I don't care, I just know it was too warm in January and it's too warm now, and it started to rain so I closed the porch and the bedroom window and gave in and turned on the A/C, but it doesn't work. It's not cooling, the temp is not cold enough, it needs servicing, I know this. I've lived here 5 years, that's FIVE years!, and not once has anyone been in here to do anything, not even check my heater before the cold season begins or check my A/C before Summer, only to change the filter, and it's been years since they've done that. Unless they come in here while I'm not home, don't leave a note that they've been here, etc. Fuck if I know.

Last time someone came in, he left me with extra filters, so I just change them myself. I couldn't find the right size at Wal Mart, so I was glad he gave me some.

But I need a new doorknob for the front door, it's about to fall off, the old one, and a new lock, the doorjam is all cracked anyway, it would so easy to break in here, just push hard and you're in. I need the A/C unit to be injected with some fresh freon, or whatever, I need things done, but the maintenance dude, the head dude, always just stares at me, and I see him at least three times a day every day, out by his pickup truck, outside the Leasing Office - in the morning, when I come home at lunch, in the evening after work. And I tried waving, smiling, whatever, but he just stares usually. I do NOT want that dude in my apartment.

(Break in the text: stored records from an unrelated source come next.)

Definition bytes_entry (l : list Z) : DirectoryEntry :=
  mkEntry (negb (bool_decide (l !! 0%nat = Some 0))) (bytes_int (take 4 (drop 4 l))) (take 10 (drop 8 l))
    (take 3 (drop 1 l) ++ take 2 (drop 18 l)).

Definition table_bytes (t : list DirectoryEntry) : list Z := t ≫= entry_bytes.
Fixpoint bytes_table (n : nat) (l : list Z) : list DirectoryEntry :=
  match n with
  | O => []
  | S n' => bytes_entry (take (Z.to_nat entry_size) l) :: bytes_table n' (drop (Z.to_nat entry_size) l)
  end.

(** ** The operations *)

(** [new DirectoryEntry[size]] is not initialised: [garbage] is its contents. *)
Definition Directory_new (garbage : nat -> Z) (size : Z) : Directory :=
  let fresh := bytes_table (Z.to_nat size) (garbage <$> seq 0 (Z.to_nat (size * entry_size))) in
  mkDirectory size ((fun e => mkEntry false (sector e) (name e) (padding e)) <$> fresh).

(** The bytes read replace the first bytes of the array. *)
Definition FetchFrom (dir : Directory) (h : FileHeader) (d : disk) : res Directory :=
  let* bs := ReadAt h d (tableSize dir * entry_size) 0 in
  let* l := overwrite (table_bytes (table dir)) 0 bs in
  Ok (mkDirectory (tableSize dir) (bytes_table (length (table dir)) l)).

Definition WriteBack (garbage : nat -> Z) (dir : Directory) (h : FileHeader) (d : disk) : res disk :=
  let* '(d, _) := WriteAt garbage h d (table_bytes (table dir)) (tableSize dir * entry_size) 0 in Ok d.

Fixpoint FindIndex_from (n : nat) (dir : Directory) (nm : list Z) (i : Z) : res Z :=
  match n with
  | O => Ok (-1)
  | S n =>
      let* e := arr_get (table dir) i in
      let* same := (if inUse e then strncmp_eq (Z.to_nat FileNameMaxLen) (name e) nm else Ok false) in
      if same : bool then Ok i else FindIndex_from n dir nm (i + 1)
  end.
Definition FindIndex (dir : Directory) (nm : list Z) : res Z := FindIndex_from (Z.to_nat (tableSize dir)) dir nm 0.

Definition Find (dir : Directory) (nm : list Z) : res Z :=
  let* i := FindIndex dir nm in
  if decide (i <> -1) then let* e := arr_get (table dir) i in Ok (sector e) else Ok (-1).

(** The loop of [Add]: the first entry that is not in use. *)
Fixpoint Add_from (n : nat) (dir : Directory) (nm : list Z) (newSector : Z) (i : Z) : res (Directory * bool) :=
  match n with
  | O => Ok (dir, false)
  | S n =>
      let* e := arr_get (table dir) i in
      if negb (inUse e) then
        let* copy := strncpy (Z.to_nat FileNameMaxLen) nm 0 in
        let* nm' := overwrite (name e) 0 copy in
        let* t := arr_set (table dir) i (mkEntry true newSector nm' (padding e)) in
        Ok (mkDirectory (tableSize dir) t, true)
      else Add_from n dir nm newSector (i + 1)
  end.
Lemma header_read_back h : header_ok h ->
  let h' := bytes_header (header_bytes h) in header_ok h' /\ same_file h' h /\ length (header_bytes h) = 128%nat.
Proof.
  intros HH h'. pose proof (num_sectors_bounds h HH) as [_ Hns]. destruct HH as [Hb Hs Ht Hr Hnd].
  unfold MaxFileSize, NumDirect, SectorSize in *.
  assert (h' = mkHeader (numBytes h) (numSectors h) (i32 <$> dataSectors h)) as ->.
  { unfold h', bytes_header, header_bytes. set (l := numBytes h :: numSectors h :: dataSectors h).
    replace (Z.to_nat (2 + NumDirect)) with (length (u32 <$> l)) by (rewrite length_fmap; unfold l; cbn [length]; rewrite Ht; done).
    rewrite bytes_words_bytes by (apply Forall_fmap, Forall_true; intros x; apply u32_range).
    rewrite <-list_fmap_compose. rewrite (list_fmap_ext (i32 ∘ u32) i32 l (fun i x _ => i32_u32 x)).
    unfold l. cbn. rewrite !i32_id by (unfold in_i32; lia). done. }
  assert (used (mkHeader (numBytes h) (numSectors h) (i32 <$> dataSectors h)) = used h) as Hu.
  { unfold used. cbn [numSectors dataSectors]. rewrite <-fmap_take. apply list_eq. intros i. rewrite list_lookup_fmap.
    destruct (take (Z.to_nat (numSectors h)) (dataSectors h) !! i) as [x|] eqn:Hx; [|done]. cbn. f_equal.
    eapply Forall_lookup in Hx; [|exact Hr]. cbn in Hx. unfold NumSectors in Hx. apply i32_id. unfold in_i32. lia. }
  split_and!.
  - split; cbn [numBytes numSectors dataSectors]; [done|done|by rewrite length_fmap|by rewrite Hu|by rewrite Hu].
  - by split.
  - unfold header_bytes. rewrite words_bytes_length, length_fmap. cbn [length]. rewrite Ht. done.
Qed.

Lemma header_at_write d s h : header_at (<[s := header_bytes h]> d) s = bytes_header (header_bytes h).
Proof. unfold header_at, Files.sector. by rewrite lookup_insert_eq. Qed.

Lemma Header_FetchFrom_ok d s : 0 <= s < NumSectors -> Header_FetchFrom d s = Ok (header_at d s).
Proof. intros Hs. unfold Header_FetchFrom, ReadSector. by rewrite sector_range. Qed.
(** ** Concrete instances *)

Lemma can_create_first k size : size <= MaxFileSize -> (0 <=? size) = true -> can_create ∅ k size.
Proof.
  intros Hs H0%Z.leb_le. split; [by rewrite lookup_empty|]. split; [by vm_compute|].
  replace (free_sectors ∅) with 1019 by (by vm_compute). unfold MaxFileSize, NumDirect, SectorSize, divRoundUp in *.
  case_bool_decide; ediv.
Qed.

Lemma demo_size : 23 <= MaxFileSize.
Proof. by vm_compute. Qed.

Lemma no_size : 0 <= MaxFileSize.
Proof. by vm_compute. Qed.

Lemma Copy_then_Print_witness : exists d fs d',
  FileSystem_new (fun _ _ => 7) true ∅ = Ok (d, fs) /\
  Copy (fun _ _ => 7) (fun _ _ => 7) (fun _ _ => 7) fs d (Some (seqZ 1 23)) [97; 98; 0] = Ok (d', []) /\
  Print (fun _ _ => 7) fs d' [97; 98; 0] = Ok (Char <$> seqZ 1 23).
Proof.
  destruct (format_ok (fun _ _ => 7) ∅ blank_disk_ok) as (d & fs & Hn & HF & Hv).
  destruct (Copy_then_Print (fun _ _ => 7) (fun _ _ => 7) (fun _ _ => 7) (fun _ _ => 7) fs d (seqZ 1 23) [97; 98; 0] HF demo_name_readable demo_size)
    as (d' & out & Hc & _ & H).
  rewrite Hv in H. change (Z.of_nat (length (seqZ 1 23))) with 23 in H.
  rewrite (bool_decide_eq_true_2 _ (can_create_first (key [97; 98; 0]) 23 demo_size eq_refl)) in H.
  destruct H as (-> & _ & Hp). exists d, fs, d'. split; [exact Hn|]. split; [exact Hc|exact Hp].
Defined.

Lemma PerformanceTest_always_fails_witness : exists d fs d',
  FileSystem_new (fun _ _ => 7) true ∅ = Ok (d, fs) /\
  PerformanceTest (fun _ _ _ => 7) fs d = Ok (d', [TestStart; Stats; WriteStart; NoWrite; ReadStart; NoRead; Stats]).
Proof.
  destruct (format_ok (fun _ _ => 7) ∅ blank_disk_ok) as (d & fs & Hn & HF & Hv).
  destruct (PerformanceTest_always_fails (fun _ _ _ => 7) fs d HF) as (d' & out & Hp & _ & _ & Ho).
  rewrite Hv, lookup_empty, (bool_decide_eq_true_2 _ (can_create_first (key FileName) 0 no_size eq_refl)) in Ho.
  subst out. exists d, fs, d'. split; [exact Hn|exact Hp].
Defined.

And you know how it is with apartments, they just come in when they want, they don't call you first, they're not going to tell you. But it's fucking HOT in here!

So, I threw my tantrum, and no, I'm not finished yet, not by a long shot, and I pulled out the old filter, changed it, sure, that's all it was, it was caked with dust and hair, the cats you know, so I figured that was it. No. It's just not putting out cold air, and it's hot in here, did I say that? Upstairs unit, piss poor insulation. I'd almost rather call someone, find some reputable company and pay for a service call, to get it Summer-Ready, than to have that creepy guy come here while I'm at work. Because you know they will tell me they can't come on weekends, he's busy, or whatever.

I'm just in this horrible mood, horrible. Like I hate this place, I hate this apartment, not the apartment itself, but all this crap, and the fact that it all has to be dusted and cleaned and vacuumed, and the cats have torn up this and that, so it looks shoddy, and it wasn't just them, it was the cats before them - remember, this is all OLD crap, all of it. Dust and piles of crap everywhere. Mementos, mine and others'. Why?

Sometimes I just want it all to burn up and go live in a single room, nothing but a mattress on the floor. If that.

I'm overwhelmed. I'm shirking all responsibilities, I can't do anything. I'm frozen in place. If it's not getting up and going to work it's nothing. I can't do a thing. And it makes me hate myself. I'm not some go-getter, I'm not out and about, making things happen, changing the world, changing myself, I can't even take care of myself. I'm amazed I function at all.

Seriously.

Look how old I am, I'm going nowhere, fast. Or slowly. It's too slow. It's all just a bunch of nothingness, my life is nothing, it's all what's come before, it's nothing now. In the past I was alive, I lived, I loved, I traveled. There is nothing now. I swear, if it weren't for television, and this computer, there would be no me. I'd be a puddle on the floor.

Thinking all of this, starting from It's Too Fucking HOT in Here, and going to I Hate My Life!, makes me so depressed, like I'm doing it to myself.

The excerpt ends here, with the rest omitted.